• [RECORDS SUPPLIED]
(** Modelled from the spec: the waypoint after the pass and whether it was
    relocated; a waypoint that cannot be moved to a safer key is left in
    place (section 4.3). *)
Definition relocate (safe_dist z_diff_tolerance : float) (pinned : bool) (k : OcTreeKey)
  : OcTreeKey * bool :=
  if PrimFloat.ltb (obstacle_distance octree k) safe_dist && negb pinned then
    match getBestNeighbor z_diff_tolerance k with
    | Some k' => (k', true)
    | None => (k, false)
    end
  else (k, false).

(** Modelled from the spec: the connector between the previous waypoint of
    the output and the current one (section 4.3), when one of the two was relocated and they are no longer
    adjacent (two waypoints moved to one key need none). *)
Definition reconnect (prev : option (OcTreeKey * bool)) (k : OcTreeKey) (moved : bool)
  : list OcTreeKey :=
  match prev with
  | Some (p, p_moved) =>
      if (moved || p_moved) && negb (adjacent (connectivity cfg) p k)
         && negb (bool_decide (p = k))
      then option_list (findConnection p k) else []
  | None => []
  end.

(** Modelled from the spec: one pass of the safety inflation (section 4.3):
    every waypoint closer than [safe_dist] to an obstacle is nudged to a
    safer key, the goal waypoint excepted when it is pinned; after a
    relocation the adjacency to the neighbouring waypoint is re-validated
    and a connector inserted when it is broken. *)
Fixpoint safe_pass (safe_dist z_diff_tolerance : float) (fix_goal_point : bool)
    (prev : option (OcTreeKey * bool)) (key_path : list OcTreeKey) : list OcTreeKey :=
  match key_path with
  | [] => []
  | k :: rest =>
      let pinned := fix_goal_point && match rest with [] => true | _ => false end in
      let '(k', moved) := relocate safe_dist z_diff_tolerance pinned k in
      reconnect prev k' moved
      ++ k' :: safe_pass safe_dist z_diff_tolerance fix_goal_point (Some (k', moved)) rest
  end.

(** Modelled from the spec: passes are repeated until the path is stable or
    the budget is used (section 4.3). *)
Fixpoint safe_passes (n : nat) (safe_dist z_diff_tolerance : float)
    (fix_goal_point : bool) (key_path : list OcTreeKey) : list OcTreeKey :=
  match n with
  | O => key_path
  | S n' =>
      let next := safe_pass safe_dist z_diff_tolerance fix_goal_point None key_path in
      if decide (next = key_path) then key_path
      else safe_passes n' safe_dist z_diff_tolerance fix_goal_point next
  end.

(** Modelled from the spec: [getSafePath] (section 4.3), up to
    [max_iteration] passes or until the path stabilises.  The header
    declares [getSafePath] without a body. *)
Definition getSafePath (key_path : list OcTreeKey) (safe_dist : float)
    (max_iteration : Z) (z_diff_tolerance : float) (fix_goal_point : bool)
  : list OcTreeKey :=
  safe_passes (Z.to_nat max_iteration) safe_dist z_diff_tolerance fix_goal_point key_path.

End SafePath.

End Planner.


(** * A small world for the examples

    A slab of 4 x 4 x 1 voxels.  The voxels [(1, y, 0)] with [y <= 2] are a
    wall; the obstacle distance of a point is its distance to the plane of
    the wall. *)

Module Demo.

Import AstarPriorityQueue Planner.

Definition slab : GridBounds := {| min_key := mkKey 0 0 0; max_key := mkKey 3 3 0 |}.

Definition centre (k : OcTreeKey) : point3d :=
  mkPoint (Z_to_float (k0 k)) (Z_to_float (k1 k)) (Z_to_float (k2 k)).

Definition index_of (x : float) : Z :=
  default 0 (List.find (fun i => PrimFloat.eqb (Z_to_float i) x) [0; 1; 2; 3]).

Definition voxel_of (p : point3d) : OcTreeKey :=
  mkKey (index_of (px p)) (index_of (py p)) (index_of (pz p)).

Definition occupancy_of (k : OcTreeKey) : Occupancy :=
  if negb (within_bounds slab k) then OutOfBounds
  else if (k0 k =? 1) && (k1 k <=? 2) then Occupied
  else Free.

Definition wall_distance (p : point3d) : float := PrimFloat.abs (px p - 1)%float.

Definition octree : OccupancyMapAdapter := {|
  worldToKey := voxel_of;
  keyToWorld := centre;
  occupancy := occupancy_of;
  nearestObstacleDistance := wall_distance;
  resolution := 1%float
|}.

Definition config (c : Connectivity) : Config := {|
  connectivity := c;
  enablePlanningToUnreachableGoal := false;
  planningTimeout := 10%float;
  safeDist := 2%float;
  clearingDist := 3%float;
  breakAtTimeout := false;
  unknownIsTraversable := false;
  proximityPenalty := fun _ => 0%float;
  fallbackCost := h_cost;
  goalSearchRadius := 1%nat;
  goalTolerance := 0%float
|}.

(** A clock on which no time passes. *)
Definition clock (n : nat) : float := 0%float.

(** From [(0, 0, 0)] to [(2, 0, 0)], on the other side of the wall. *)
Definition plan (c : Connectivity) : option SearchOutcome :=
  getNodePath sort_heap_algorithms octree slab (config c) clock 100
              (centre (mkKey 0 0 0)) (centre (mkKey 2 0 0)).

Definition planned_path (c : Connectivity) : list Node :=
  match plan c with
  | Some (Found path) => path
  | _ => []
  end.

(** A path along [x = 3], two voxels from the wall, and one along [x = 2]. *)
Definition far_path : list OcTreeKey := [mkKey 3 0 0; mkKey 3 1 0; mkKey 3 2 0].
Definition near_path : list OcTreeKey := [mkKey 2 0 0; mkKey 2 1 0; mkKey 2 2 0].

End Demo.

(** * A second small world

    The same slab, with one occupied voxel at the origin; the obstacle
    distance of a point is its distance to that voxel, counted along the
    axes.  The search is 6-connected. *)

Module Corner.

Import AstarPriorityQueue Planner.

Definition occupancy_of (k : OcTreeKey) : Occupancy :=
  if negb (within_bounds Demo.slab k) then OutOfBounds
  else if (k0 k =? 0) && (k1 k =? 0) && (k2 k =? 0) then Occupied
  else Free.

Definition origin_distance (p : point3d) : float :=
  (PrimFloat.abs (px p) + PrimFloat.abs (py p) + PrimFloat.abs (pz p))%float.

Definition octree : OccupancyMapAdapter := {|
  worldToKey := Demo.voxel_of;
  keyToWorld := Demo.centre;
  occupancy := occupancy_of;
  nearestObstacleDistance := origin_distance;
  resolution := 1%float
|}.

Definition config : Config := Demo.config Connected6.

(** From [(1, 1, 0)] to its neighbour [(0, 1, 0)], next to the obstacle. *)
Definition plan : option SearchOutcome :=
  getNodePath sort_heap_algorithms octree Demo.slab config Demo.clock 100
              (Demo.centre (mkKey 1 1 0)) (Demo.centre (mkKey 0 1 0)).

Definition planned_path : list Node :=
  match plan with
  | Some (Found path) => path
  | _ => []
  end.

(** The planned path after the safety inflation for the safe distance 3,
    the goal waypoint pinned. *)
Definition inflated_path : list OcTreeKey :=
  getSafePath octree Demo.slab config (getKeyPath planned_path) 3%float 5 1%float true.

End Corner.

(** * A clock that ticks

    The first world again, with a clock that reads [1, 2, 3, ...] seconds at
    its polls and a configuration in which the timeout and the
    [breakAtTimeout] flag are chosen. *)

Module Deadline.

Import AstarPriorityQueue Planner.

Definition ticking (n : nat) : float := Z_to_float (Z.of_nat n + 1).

• [TASK PROMPT] Your answer should be a number only: the count of lines above in which the string "safer" appears.

• [EXERCISE ANSWER] 2